Task:
Everything before the line containing "Fixpoint Contains (s" stays out; print that line and all lines below it through the last, exactly.
-- Supplied records follows --
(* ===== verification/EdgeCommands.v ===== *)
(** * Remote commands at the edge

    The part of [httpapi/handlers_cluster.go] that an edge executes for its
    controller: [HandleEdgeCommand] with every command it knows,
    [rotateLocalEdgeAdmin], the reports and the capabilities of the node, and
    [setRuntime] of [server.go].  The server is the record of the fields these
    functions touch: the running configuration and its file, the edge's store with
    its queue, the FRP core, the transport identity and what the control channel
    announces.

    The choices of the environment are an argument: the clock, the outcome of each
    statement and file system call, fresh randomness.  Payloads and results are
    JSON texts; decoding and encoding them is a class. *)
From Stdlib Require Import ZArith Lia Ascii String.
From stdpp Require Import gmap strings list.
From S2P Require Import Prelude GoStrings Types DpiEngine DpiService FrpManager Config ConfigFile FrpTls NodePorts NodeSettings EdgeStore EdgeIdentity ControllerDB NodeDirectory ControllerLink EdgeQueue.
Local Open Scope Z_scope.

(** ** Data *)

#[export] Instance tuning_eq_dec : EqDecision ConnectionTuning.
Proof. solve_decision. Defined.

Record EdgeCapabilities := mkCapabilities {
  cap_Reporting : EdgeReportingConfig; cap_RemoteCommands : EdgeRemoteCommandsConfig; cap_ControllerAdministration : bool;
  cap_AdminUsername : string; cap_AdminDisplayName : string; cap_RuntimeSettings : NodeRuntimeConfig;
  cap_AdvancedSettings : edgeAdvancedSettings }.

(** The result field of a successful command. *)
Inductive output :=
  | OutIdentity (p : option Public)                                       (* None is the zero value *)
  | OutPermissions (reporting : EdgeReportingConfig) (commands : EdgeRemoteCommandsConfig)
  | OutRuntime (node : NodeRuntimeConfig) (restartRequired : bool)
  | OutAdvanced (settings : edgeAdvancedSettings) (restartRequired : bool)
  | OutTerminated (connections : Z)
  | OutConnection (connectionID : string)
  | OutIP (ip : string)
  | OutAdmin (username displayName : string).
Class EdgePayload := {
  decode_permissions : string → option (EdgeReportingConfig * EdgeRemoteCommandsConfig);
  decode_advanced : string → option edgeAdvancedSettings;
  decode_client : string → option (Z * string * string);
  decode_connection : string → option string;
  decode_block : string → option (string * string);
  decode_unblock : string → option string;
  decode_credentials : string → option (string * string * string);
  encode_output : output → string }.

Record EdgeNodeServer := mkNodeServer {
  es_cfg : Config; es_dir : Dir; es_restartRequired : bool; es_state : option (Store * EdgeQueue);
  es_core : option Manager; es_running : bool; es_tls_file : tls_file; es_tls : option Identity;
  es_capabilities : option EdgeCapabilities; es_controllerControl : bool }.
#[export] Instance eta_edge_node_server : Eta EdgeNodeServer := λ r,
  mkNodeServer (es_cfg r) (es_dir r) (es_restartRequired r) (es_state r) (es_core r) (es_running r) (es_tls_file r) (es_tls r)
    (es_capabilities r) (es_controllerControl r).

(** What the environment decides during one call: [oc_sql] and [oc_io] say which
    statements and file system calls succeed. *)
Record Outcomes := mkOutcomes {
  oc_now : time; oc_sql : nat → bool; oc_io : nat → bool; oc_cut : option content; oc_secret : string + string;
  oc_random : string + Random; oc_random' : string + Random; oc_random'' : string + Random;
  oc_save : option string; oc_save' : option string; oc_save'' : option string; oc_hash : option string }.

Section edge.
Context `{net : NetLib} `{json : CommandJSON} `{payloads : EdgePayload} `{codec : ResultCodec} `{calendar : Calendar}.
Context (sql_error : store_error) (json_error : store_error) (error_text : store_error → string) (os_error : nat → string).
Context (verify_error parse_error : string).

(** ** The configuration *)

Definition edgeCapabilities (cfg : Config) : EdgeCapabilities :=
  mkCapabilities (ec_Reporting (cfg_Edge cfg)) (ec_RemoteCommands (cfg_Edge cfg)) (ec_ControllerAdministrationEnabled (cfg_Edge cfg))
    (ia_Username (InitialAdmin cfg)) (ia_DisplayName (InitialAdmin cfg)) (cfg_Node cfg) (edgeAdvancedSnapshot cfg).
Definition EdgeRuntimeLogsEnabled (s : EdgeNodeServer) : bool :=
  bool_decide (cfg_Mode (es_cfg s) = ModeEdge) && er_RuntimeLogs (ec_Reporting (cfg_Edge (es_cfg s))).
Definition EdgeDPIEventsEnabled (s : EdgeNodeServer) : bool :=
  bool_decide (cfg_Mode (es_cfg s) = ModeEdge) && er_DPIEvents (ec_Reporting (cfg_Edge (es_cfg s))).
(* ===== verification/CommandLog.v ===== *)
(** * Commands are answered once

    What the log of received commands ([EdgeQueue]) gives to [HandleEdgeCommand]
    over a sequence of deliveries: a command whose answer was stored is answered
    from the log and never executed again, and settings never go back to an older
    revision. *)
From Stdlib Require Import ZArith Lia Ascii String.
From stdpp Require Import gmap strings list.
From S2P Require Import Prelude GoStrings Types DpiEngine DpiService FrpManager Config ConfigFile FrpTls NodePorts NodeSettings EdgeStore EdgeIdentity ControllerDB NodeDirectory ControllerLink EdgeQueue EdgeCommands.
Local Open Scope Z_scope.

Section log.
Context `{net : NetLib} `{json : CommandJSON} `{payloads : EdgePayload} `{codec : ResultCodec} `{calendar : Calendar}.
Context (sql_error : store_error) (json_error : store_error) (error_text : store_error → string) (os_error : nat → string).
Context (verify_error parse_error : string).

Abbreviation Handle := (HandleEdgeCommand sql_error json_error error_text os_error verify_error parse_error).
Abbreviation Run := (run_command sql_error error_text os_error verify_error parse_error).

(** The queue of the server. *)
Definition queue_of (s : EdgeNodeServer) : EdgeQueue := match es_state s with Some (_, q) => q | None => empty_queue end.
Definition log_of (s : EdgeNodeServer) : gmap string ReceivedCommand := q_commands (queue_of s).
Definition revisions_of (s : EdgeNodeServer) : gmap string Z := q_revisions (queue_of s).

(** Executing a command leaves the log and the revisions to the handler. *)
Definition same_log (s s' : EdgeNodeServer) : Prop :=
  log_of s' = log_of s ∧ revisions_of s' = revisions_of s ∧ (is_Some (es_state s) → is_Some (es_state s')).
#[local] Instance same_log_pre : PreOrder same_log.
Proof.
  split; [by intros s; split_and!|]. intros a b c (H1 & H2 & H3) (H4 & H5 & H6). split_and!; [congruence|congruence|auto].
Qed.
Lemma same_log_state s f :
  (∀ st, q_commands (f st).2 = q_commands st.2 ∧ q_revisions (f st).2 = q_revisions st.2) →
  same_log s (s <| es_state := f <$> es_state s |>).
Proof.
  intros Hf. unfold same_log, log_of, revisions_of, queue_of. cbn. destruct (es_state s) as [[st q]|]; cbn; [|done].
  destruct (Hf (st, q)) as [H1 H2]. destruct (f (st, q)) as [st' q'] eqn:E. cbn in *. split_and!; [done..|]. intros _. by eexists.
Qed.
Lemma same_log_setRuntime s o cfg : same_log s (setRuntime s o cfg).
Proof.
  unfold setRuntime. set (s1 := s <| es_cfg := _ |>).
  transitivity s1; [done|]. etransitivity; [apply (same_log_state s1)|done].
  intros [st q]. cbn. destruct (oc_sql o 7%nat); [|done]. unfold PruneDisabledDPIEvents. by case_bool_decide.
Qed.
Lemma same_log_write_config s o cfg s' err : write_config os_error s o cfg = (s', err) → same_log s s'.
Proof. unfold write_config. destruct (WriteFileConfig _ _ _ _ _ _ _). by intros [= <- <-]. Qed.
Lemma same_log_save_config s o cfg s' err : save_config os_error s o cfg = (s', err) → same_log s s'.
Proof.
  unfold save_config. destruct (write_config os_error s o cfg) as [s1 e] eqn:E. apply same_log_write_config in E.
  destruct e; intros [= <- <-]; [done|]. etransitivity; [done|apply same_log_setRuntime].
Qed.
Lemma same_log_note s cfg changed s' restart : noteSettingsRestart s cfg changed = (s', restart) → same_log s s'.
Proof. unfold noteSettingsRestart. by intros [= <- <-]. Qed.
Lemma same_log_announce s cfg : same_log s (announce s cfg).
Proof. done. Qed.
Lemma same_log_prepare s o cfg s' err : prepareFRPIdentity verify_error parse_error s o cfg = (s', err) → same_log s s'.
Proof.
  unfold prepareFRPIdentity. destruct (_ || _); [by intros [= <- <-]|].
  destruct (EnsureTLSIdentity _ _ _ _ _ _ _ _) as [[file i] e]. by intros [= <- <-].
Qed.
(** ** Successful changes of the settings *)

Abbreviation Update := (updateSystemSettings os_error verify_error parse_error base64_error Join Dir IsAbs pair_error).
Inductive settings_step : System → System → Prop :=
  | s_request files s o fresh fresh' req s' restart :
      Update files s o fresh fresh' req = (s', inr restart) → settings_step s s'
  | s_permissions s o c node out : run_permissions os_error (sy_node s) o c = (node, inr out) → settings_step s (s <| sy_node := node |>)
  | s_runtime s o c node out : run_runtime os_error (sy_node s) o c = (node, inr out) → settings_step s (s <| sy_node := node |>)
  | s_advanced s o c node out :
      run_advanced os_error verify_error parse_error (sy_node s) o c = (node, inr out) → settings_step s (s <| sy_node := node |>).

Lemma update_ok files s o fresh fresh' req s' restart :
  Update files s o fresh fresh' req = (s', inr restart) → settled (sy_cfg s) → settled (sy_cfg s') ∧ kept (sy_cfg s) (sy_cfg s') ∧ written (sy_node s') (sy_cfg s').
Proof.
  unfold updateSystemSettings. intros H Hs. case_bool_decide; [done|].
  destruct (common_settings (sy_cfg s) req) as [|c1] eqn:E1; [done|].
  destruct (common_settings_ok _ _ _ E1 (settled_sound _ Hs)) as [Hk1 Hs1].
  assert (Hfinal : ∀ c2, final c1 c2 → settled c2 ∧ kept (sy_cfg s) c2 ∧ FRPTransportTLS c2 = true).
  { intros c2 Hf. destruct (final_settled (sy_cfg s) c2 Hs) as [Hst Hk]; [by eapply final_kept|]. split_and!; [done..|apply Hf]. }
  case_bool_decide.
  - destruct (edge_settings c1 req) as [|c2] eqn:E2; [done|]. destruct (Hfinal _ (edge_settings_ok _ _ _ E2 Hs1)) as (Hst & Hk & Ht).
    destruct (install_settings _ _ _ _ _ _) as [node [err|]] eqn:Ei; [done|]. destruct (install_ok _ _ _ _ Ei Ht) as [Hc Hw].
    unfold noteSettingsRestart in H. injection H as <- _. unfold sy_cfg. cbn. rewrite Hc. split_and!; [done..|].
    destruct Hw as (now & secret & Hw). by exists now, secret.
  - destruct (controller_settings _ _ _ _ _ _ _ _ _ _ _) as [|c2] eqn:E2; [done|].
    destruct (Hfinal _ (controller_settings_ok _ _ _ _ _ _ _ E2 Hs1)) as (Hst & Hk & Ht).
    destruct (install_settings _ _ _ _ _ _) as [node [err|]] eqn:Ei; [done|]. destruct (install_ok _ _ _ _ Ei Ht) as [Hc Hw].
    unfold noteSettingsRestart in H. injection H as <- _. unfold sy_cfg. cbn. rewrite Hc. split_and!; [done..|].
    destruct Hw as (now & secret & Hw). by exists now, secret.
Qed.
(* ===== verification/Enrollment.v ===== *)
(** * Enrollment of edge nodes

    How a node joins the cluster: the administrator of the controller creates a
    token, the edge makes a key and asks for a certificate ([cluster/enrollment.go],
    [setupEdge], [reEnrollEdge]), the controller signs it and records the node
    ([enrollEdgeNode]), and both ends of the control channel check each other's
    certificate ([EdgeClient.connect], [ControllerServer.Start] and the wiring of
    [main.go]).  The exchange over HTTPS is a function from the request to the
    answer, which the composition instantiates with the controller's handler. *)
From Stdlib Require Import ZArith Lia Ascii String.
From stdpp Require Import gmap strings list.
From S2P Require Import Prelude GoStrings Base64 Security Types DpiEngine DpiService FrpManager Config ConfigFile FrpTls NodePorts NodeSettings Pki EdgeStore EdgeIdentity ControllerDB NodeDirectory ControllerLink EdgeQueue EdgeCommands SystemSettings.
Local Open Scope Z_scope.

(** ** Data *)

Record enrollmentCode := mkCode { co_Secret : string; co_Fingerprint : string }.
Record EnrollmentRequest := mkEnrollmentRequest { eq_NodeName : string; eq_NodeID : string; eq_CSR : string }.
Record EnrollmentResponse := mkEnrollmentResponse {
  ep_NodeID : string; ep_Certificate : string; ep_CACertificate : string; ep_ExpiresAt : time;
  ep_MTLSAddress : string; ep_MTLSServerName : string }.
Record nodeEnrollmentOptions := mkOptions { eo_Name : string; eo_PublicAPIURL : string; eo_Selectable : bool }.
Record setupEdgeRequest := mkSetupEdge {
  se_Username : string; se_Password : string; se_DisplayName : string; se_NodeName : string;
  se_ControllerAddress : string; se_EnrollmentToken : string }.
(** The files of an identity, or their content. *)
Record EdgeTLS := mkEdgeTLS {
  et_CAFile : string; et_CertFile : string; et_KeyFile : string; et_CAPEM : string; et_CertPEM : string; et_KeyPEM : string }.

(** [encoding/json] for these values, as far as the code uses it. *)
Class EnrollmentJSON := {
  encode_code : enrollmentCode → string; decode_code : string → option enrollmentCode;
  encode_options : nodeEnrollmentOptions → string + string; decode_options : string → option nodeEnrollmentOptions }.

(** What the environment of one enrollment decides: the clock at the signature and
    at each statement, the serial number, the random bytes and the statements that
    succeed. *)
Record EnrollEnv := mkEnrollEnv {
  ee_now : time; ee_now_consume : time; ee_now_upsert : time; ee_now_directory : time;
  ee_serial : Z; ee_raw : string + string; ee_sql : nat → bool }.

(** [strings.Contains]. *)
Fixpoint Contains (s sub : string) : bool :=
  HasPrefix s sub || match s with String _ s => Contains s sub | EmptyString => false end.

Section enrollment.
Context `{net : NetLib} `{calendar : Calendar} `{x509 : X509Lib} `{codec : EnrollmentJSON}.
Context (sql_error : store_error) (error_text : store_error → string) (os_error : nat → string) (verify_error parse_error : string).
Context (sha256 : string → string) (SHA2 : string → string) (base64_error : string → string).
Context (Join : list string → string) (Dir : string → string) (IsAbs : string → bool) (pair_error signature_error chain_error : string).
-- Supplied records concluded --
Response to the task:
Fixpoint Contains (s sub : string) : bool :=
  HasPrefix s sub || match s with String _ s => Contains s sub | EmptyString => false end.

Section enrollment.
Context `{net : NetLib} `{calendar : Calendar} `{x509 : X509Lib} `{codec : EnrollmentJSON}.
Context (sql_error : store_error) (error_text : store_error → string) (os_error : nat → string) (verify_error parse_error : string).
Context (sha256 : string → string) (SHA2 : string → string) (base64_error : string → string).
Context (Join : list string → string) (Dir : string → string) (IsAbs : string → bool) (pair_error signature_error chain_error : string).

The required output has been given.